Ханна вытерла рукой пот со лба, подняла глаза к свинцовому небу, предвещавшему грозу, и августовское солнце ослепило ее. Горячий ветер обдувал ее щеки, обнаженные руки, из-за него болела голова. Поясницу нещадно ломило, и она потерла ее рукой, пытаясь изгнать эту боль. Весь день она подготавливала целину под пашню, бросая камни в тележку, которую они тянули по очереди с двумя другими женщинами, назначенными на эту работу.
Ее грудь набухла и вызывала болезненные ощущения. У нее с самого рассвета не было возможности уделить внимание младенцу. Для Ханны было загадкой, откуда ее истощенный организм черпает силы, чтобы она могла накормить своего ребенка, в то время как большинство измученных молодых матерей давно уже лишились молока. Плач новорожденных по ночам мешал спать обитателям бараков. Накануне чьи-то злые языки пустили слух, что Ханна тайком добывает себе еду. Лили принялась ее яростно защищать, но Ханна даже не удостоила их ответом: такая мелочность не заслуживала внимания.
Вдалеке послышался крик. На опушке леса стоял мужчина из их бригады и махал руками. Все три женщины облегченно вздохнули. Рабочий день закончился. Теперь они смогут вернуться в лагерь беженцев, проглотить свой вечерний рацион — тарелку супа из крапивы, который здесь в шутку называли «королевской похлебкой», — и затем рухнуть без сил на соломенные тюфяки, где им не давали покоя клопы.
В полном молчании они закрепили ремни вокруг талии и медленно направились к краю поля, волоча за собой тележку, подпрыгивавшую на ухабах.
Ханна накапала немного настойки наперстянки в стакан с водой, затем помогла матери сесть, обняв ее за плечи. Она никак не могла привыкнуть к ее худобе. На дрожащих руках, обхвативших стакан, вздулись вены, похожие на синеватые шрамы. Ее взгляд задержался на непривычно голом безымянном пальце. Обручальное кольцо было конфисковано на границе, во время последнего обыска, так же как и деньги, кухонные ножи и медальон с изображением Богородицы, который Ханна получила на свое первое причастие.
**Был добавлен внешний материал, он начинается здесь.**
(* ===== verification/Sender.v ===== *)
(** The public face of the crate: transport/mod.rs (the transport
    specification), transport/builder.rs (the builder, [trigger], [health])
    and transport/spawn.rs (the worker threads). A thread is represented by
    the state its body starts with. *)
From S2P Require Import Prelude Types Ring Lane Quic Conn Reconnect Parallel Sequential Demo Registry.
From stdpp Require Import options.

(** * TransportSpec *)

(** [Mode] and [Tuning] are the io_uring settings. *)
Inductive Engine (Mode Tuning : Type) :=
| SeqRaw
| SeqUring (mode : Mode) (tuning : Tuning)
| ParRaw (cfg : ParallelConfig)
| ParTpa (cfg : ParallelConfig).
Arguments SeqRaw {Mode Tuning}.
Arguments SeqUring {Mode Tuning}.
Arguments ParRaw {Mode Tuning}.
Arguments ParTpa {Mode Tuning}.

Section spec.
Context {Mode Tuning : Type}.

(** [Sequential::raw_libc], [Sequential::io_uring], [Parallel::raw_libc] and
    [Parallel::libtpa]. *)
Definition seq_raw_libc : Engine Mode Tuning := SeqRaw.
Definition seq_io_uring (default_tuning : Tuning) (mode : Mode) : Engine Mode Tuning :=
  SeqUring mode default_tuning.
Definition par_raw_libc : Engine Mode Tuning := ParRaw parallel_config_default.
Definition par_libtpa : Engine Mode Tuning := ParTpa parallel_config_default.

Definition affinity (spec : Engine Mode Tuning) (cores : CoreSet) : Engine Mode Tuning :=
  match spec with
  | ParRaw cfg => ParRaw (mkParallelConfig (Some cores) (pcfg_rt cfg))
  | _ => spec
  end.

Definition rt_priority (spec : Engine Mode Tuning) (priority : Z) : Engine Mode Tuning :=
  match spec with
  | ParRaw cfg => ParRaw (mkParallelConfig (pcfg_affinity cfg) (mkRtConfig (Some priority)))
  | _ => spec
  end.

Definition tuning (spec : Engine Mode Tuning) (t : Tuning) : Engine Mode Tuning :=
  match spec with
  | SeqUring mode _ => SeqUring mode t
  | _ => spec
  end.
End spec.

(** * Trigger *)

Inductive Dispatch (Q : Type → Type) :=
| Single (tx : Spsc Q Job)
| Fanout (txs : list (Spsc Q Job)).
Arguments Single {Q}.
Arguments Fanout {Q}.

Section trigger.
Context `{BoundedQueue Q}.

(** The loop over the workers' rings: whether every push went in. *)
Fixpoint push_all (txs : list (Spsc Q Job)) (job : Job) (ok : bool) : bool * list (Spsc Q Job) :=
  match txs with
  | [] => (ok, [])
  | tx :: txs =>
      let '(r, tx) := try_push job tx in
      let '(ok, txs) := push_all txs job (if is_ok r then ok else false) in
      (ok, tx :: txs)
  end.

Definition trigger (d : Dispatch Q) (job : Job) : result unit TriggerError * Dispatch Q :=
  match d with
  | Single tx =>
      let '(r, tx) := try_push job tx in
      (if is_ok r then Ok () else Err Backpressure, Single tx)
  | Fanout txs =>
      let '(ok, txs) := push_all txs job true in
      (if ok then Ok () else Err Backpressure, Fanout txs)
  end.
End trigger.

(** * Health *)

Record ProviderHealthEntry := mkHealthEntry {
  he_provider_idx : nat;
  he_alive : bool;
  he_jobs_sent : Z;
  he_fill_ns : HistSnapshot;
  he_submit_ns : HistSnapshot;
}.

Definition health (diag : list WorkerDiag) : list ProviderHealthEntry :=
  imap (λ i w, mkHealthEntry i (wd_alive w) (wd_jobs_sent w) (wd_fill_ns w) (wd_submit_ns w)) diag.

(** * The builder *)

Record SenderBuilder (Mode Tuning Src Snk Tls : Type) := mkSenderBuilder {
  sb_transport : option (Engine Mode Tuning);
  sb_providers : list ProviderConfig;
  sb_source : option Src;
  sb_sink : option Snk;
  sb_tls : option Tls;
}.
Arguments mkSenderBuilder {Mode Tuning Src Snk Tls}.
Arguments sb_transport {Mode Tuning Src Snk Tls}.
Arguments sb_providers {Mode Tuning Src Snk Tls}.
Arguments sb_source {Mode Tuning Src Snk Tls}.
Arguments sb_sink {Mode Tuning Src Snk Tls}.
Arguments sb_tls {Mode Tuning Src Snk Tls}.

Section builder.
Context {Mode Tuning Src Snk Tls : Type}.
Abbreviation builder := (SenderBuilder Mode Tuning Src Snk Tls).

Definition sender_builder : builder := mkSenderBuilder None [] None None None.
Definition set_transport (b : builder) (spec : Engine Mode Tuning) : builder :=
  mkSenderBuilder (Some spec) (sb_providers b) (sb_source b) (sb_sink b) (sb_tls b).
Definition set_tls (b : builder) (cfg : Tls) : builder :=
  mkSenderBuilder (sb_transport b) (sb_providers b) (sb_source b) (sb_sink b) (Some cfg).
Definition add_provider (b : builder) (p : ProviderConfig) : builder :=
  mkSenderBuilder (sb_transport b) (sb_providers b ++ [p]) (sb_source b) (sb_sink b) (sb_tls b).
Definition set_source (b : builder) (s : Src) : builder :=
  mkSenderBuilder (sb_transport b) (sb_providers b) (Some s) (sb_sink b) (sb_tls b).
Definition set_sink (b : builder) (s : Snk) : builder :=
  mkSenderBuilder (sb_transport b) (sb_providers b) (sb_source b) (Some s) (sb_tls b).

(** The checks at the start of [build], in their order. *)
Definition build_checks (b : builder) : result (Engine Mode Tuning * Tls * Src * Snk) SenderError :=
  match sb_providers b with
  | [] => Err NoProviders
  | _ =>
      match sb_transport b, sb_tls b, sb_source b, sb_sink b with
      | None, _, _, _ => Err NoTransport
      | _, None, _, _ => Err NoTls
      | _, _, None, _ => Err NoSource
      | _, _, _, None => Err NoSink
      | Some spec, Some tls, Some source, Some sink => Ok (spec, tls, source, sink)
      end
  end.
End builder.

(** * Threads *)

(** A parallel worker's thread: what it pins itself to and its priority. *)
Record ParThread (Q X : Type → Type) (CS : Type) := mkParThread {
  pt_worker : ParWorker Q X CS;
  pt_core : option Z;
  pt_prio : option Z;
}.
Arguments mkParThread {Q X CS}.
Arguments pt_worker {Q X CS}.
Arguments pt_core {Q X CS}.
Arguments pt_prio {Q X CS}.

(** A libtpa worker's thread, which makes its connections itself. *)
Record TpaThread (Q X : Type → Type) (CS : Type) := mkTpaThread {
  tt_idx : nat;
  tt_trigger : Spsc Q Job;
  tt_result_tx : Spsc Q RawResp;
  tt_req_tx : X ReconnectReq;
  tt_resp_rx : X (ReconnectResp CS);
  tt_diag : WorkerDiag;
  tt_core : option Z;
  tt_prio : option Z;
}.
Arguments mkTpaThread {Q X CS}.
Arguments tt_idx {Q X CS}.
Arguments tt_trigger {Q X CS}.
Arguments tt_result_tx {Q X CS}.
Arguments tt_req_tx {Q X CS}.
Arguments tt_resp_rx {Q X CS}.
Arguments tt_diag {Q X CS}.
Arguments tt_core {Q X CS}.
Arguments tt_prio {Q X CS}.

(** The threads [build] has started: the result lane, the reconnect thread,
    the sequential worker, the parallel workers, the libtpa workers. *)
Record Threads (Q X : Type → Type) (CS : Type) := mkThreads {
  th_lane : option (ResultLane Q);
  th_reconnect : option (ReconnectLoop X CS);
  th_seq : option (SeqWorker Q X CS);
  th_par : list (ParThread Q X CS);
  th_tpa : list (TpaThread Q X CS);
}.
Arguments mkThreads {Q X CS}.
Arguments th_lane {Q X CS}.
Arguments th_reconnect {Q X CS}.
Arguments th_seq {Q X CS}.
Arguments th_par {Q X CS}.
Arguments th_tpa {Q X CS}.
Драгоценный флакон дал ей врач, когда они находились в чешском лагере перед отправкой в Баварию. Никаких медикаментов не было, и он добился разрешения отправиться в лес, под надежной охраной, на поиски листьев наперстянки. Из-за крайней нехватки лекарств немецкие врачи были вынуждены вспомнить о лекарственных свойствах растений и использовать их для приготовления допотопных снадобий. Он предложил Ханне пойти вместе с ним. Перспектива вырваться на несколько часов из лагеря, где они теснились, как сельди в банке, показалась ей заманчивой, но, увидев охранников с ружьями наперевес и с портупеями, в фуражках, надвинутых на лоб, Ханна задрожала всем телом. Почувствовав приступ тошноты, она придумала какую-то отговорку и убежала к своей больной матери. Врач вернулся в конце дня с сумкой, наполненной листьями. Раздобыв спирт у местных крестьян, он приготовил настойку для тех, кто страдал сердечными заболеваниями.